(* ===== verification/WebRoutes.v ===== *)
(** * The routes of the server ([Handler], [handleV1Capabilities] of [app.go],
      [notify.go], [apiBrowse] and [env] of [main.go], [healthcheck.go])

    The table of routes behind the gate of [Auth.v], with the matching of
    [http.ServeMux] for paths without percent-encoding, and the routes that belong
    to no other component. *)

From S2P Require Import Prelude GoStrings Model LogBuffer AtomicFile JobRepository HostCommand Capabilities.
From S2P Require Import ExecutionPlan RunService History HostFiles Auth Scheduler JobApi.

(** ** The table *)

Inductive Route :=
  | V1Jobs | V1Job | V1Run | V1Events | V1Capabilities | LegacyJobs | LegacyJobByID | LegacyStatus | Browse | Engines
  | AuthStatusRoute | AuthRegister | AuthLogin | AuthLogout | Remotes | RemoteByID | RemoteProxy | SettingsRoute
  | ImportScan | SystemScan | SystemToggle | SystemDelete | SystemTrash | SystemRestore | Files.

(** [App.Handler] *)
Definition Handler : list (string * Route) :=
  [("/api/v1/jobs", V1Jobs); ("/api/v1/jobs/", V1Job); ("/api/v1/runs/", V1Run); ("/api/v1/events", V1Events);
   ("/api/v1/capabilities", V1Capabilities); ("/api/jobs", LegacyJobs); ("/api/jobs/", LegacyJobByID);
   ("/api/status", LegacyStatus); ("/api/browse", Browse); ("/api/engines", Engines);
   ("/api/auth/status", AuthStatusRoute); ("/api/auth/register", AuthRegister); ("/api/auth/login", AuthLogin);
   ("/api/auth/logout", AuthLogout); ("/api/remotes", Remotes); ("/api/remotes/", RemoteByID);
   ("/api/remote/", RemoteProxy); ("/api/settings", SettingsRoute); ("/api/import/scan", ImportScan);
   ("/api/system/scan", SystemScan); ("/api/system/toggle", SystemToggle); ("/api/system/delete", SystemDelete);
   ("/api/system/trash", SystemTrash); ("/api/system/restore", SystemRestore); ("/", Files)].

(** The pattern that matches: the path itself, or the longest that ends in a
    slash and that the path starts with. *)
Definition longer (a b : option (string * Route)) : option (string * Route) :=
  match a, b with
  | Some p, Some q => if (String.length p.1 <? String.length q.1)%nat then b else a
  | None, _ => b
  | _, None => a
  end.
Definition subtree (path : string) (p : string * Route) : bool := HasSuffix p.1 "/" && HasPrefix path p.1.
Definition match_path (path : string) (table : list (string * Route)) : option (string * Route) :=
  match List.find (fun p => string_eqb p.1 path) table with
  | Some p => Some p
  | None => fold_right (fun p best => if subtree path p then longer (Some p) best else best) None table
  end.

(** [http.cleanPath] *)
Definition cleanPath (p : string) : string :=
  if string_eqb p "" then "/"
  else
    let p := if HasPrefix p "/" then p else "/" +:+ p in
    let np := Clean p in
    if HasSuffix p "/" && negb (string_eqb np "/") then np +:+ "/" else np.

Inductive Dispatch := Redirected (path : string) | Routed (r : Route) | NoRoute.

Definition dispatch (table : list (string * Route)) (requested : string) : Dispatch :=
  let path := cleanPath requested in
  let found := match_path path table in
  let exact := match found with Some p => string_eqb p.1 path | None => false end in
  let slashed := path +:+ "/" in
  if negb exact && negb (HasSuffix path "/") &&
     match match_path slashed table with Some p => string_eqb p.1 slashed | None => false end
  then Redirected slashed
  else if negb (string_eqb path requested) then Redirected path
  else match found with Some p => Routed p.2 | None => NoRoute end.

(** The whole server: the gate, then the table. *)
Inductive Served := Answered (d : Dispatch) | Refused (g : Gate).
Definition serve_path (now : Z) (path : string) (cookie : option string) (w : AuthWorld) : Served * AuthWorld :=
  let (gate, w) := requireAuth now path cookie w in
  (match gate with Passes => Answered (dispatch Handler path) | _ => Refused gate end, w).

(** ** Capabilities, health *)

Definition handleV1Capabilities (r : Request) (report : CapabilityReport) : Response + CapabilityReport :=
  match requireMethod r [MethodGet] with Some resp => inl resp | None => inr report end.

Definition env (value default : string) : string := if negb (string_eqb value "") then value else default.

Definition health_url (port : string) : string := "http://127.0.0.1:" +:+ env port "8787" +:+ "/api/auth/status".
(** [answer]: the status of the response, which follows no redirect. *)
Definition checkHealth (answer : result Z) : result unit :=
  match answer with
  | Err e => Err e
  | Ok status =>
      if (status <? 200)%Z || (status >=? 300)%Z then Err (ErrNew ("health endpoint returned " +:+ Itoa status)) else Ok tt
  end.

(** ** Browsing directories *)

(** [os.Stat] and [os.ReadDir]: whether it is a directory; the names of the
    entries, and which of them are directories. *)
Class HostDirs (S : Type) := {
  stat_dir : string -> S -> result bool;
  read_dir : string -> S -> result (list (string * bool))
}.

Inductive BrowseResponse :=
  | BrowseError (text : string) (code : Z)
  | BrowseBody (path parent : string) (dirs : list string).

Definition visible_dirs (entries : list (string * bool)) : list string :=
  merge_sort string_le (map fst (List.filter (fun e => e.2 && negb (HasPrefix e.1 ".")) entries)).

Definition apiBrowse {S} `{!HostDirs S} (query : string) (s : S) : BrowseResponse :=
  let path := if string_eqb query "" then "/mnt" else query in
  match hostFilesystemPath path with
  | Err _ => BrowseError "dossier invalide" 400
  | Ok viewPath =>
      match stat_dir viewPath s with
      | Ok true =>
          match read_dir viewPath s with
          | Err _ => BrowseError "accès refusé" 403
          | Ok entries => BrowseBody path (if negb (string_eqb path "/") then Dir path else "") (visible_dirs entries)
          end
      | _ => BrowseError "dossier invalide" 400
      end
  end.

(** ** Settings *)

(** [unmarshal_settings] is what the variable is afterwards; [post_notify] sends
    the message and gives the status. *)
Class SettingsLib (N : Type) := {
  unmarshal_settings : string -> NotifySettings -> NotifySettings;
  marshal_settings : NotifySettings -> string;
  decode_settings : string -> result (string * bool * bool);
  post_notify : string -> string -> string -> N -> result Z * N;
  settings_encodable : NotifySettings -> Prop;
  settings_roundtrip s s0 : settings_encodable s -> unmarshal_settings (marshal_settings s) s0 = s
}.

Record SettingsState (N : Type) := MkSettingsState { set_fs : FS; set_values : NotifySettings; set_net : N }.
Arguments MkSettingsState {N}.
Arguments set_fs {N}.
Arguments set_values {N}.
Arguments set_net {N}.

Inductive SettingsResponse :=
  | SettingsError (text : string) (code : Z)
  | SettingsBody (s : NotifySettings)
  | SettingsSaved (testError : string).

Section Settings.
Context {N : Type} `{!SettingsLib N}.
Context (dataDir : string) (owner : FileOwner).

Definition settingsPath : string := dataDir +:+ "/settings.json".

Definition loadSettings (s : NotifySettings) : SE FS NotifySettings :=
  b ← attempt (fs_ReadFile settingsPath);
  mret (match b with Ok (Some b) => unmarshal_settings b s | _ => s end).

Definition saveSettings (s : NotifySettings) : SE FS unit :=
  _ ← ignore (fs_WriteFile settingsPath (marshal_settings s) 384);
  own settingsPath owner.

(** The error's text, empty when there is none. *)
Definition postNotify (url title body : string) (n : N) : string * N :=
  if string_eqb url "" then ("aucune URL de notification configurée", n)
  else match post_notify url title body n with
  | (Err e, n) => (error_text e, n)
  | (Ok status, n) =>
      (if (status >=? 300)%Z then "réponse " +:+ Itoa status +:+ " du service de notification" else "", n)
  end.

Definition apiSettings (method body : string) (st : SettingsState N) : SettingsResponse * SettingsState N :=
  if string_eqb method "GET" then (SettingsBody (set_values st), st)
  else if string_eqb method "POST" then
    match decode_settings body with
    | Err _ => (SettingsError "requête invalide" 400, st)
    | Ok (url, all, test) =>
        let values := MkNotifySettings (TrimSpace url) all in
        let (_, fs) := saveSettings values (set_fs st) in
        let (err, n) :=
          if test then postNotify (NotifyURL values) "SyncBridge" "Notification de test ✅" (set_net st) else ("", set_net st) in
        (SettingsSaved err, MkSettingsState fs values n)
    end
  else (SettingsError "méthode" 405, st).
End Settings.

**Work instruction:**
Each line in the listing above from the one containing "SettingsError (text : string) (code : Z)" through the one containing "Context (dataDir : string)" should be repeated exactly, and no other line.

**Answer to this problem:**
  | SettingsError (text : string) (code : Z)
  | SettingsBody (s : NotifySettings)
  | SettingsSaved (testError : string).

Section Settings.
Context {N : Type} `{!SettingsLib N}.
Context (dataDir : string) (owner : FileOwner).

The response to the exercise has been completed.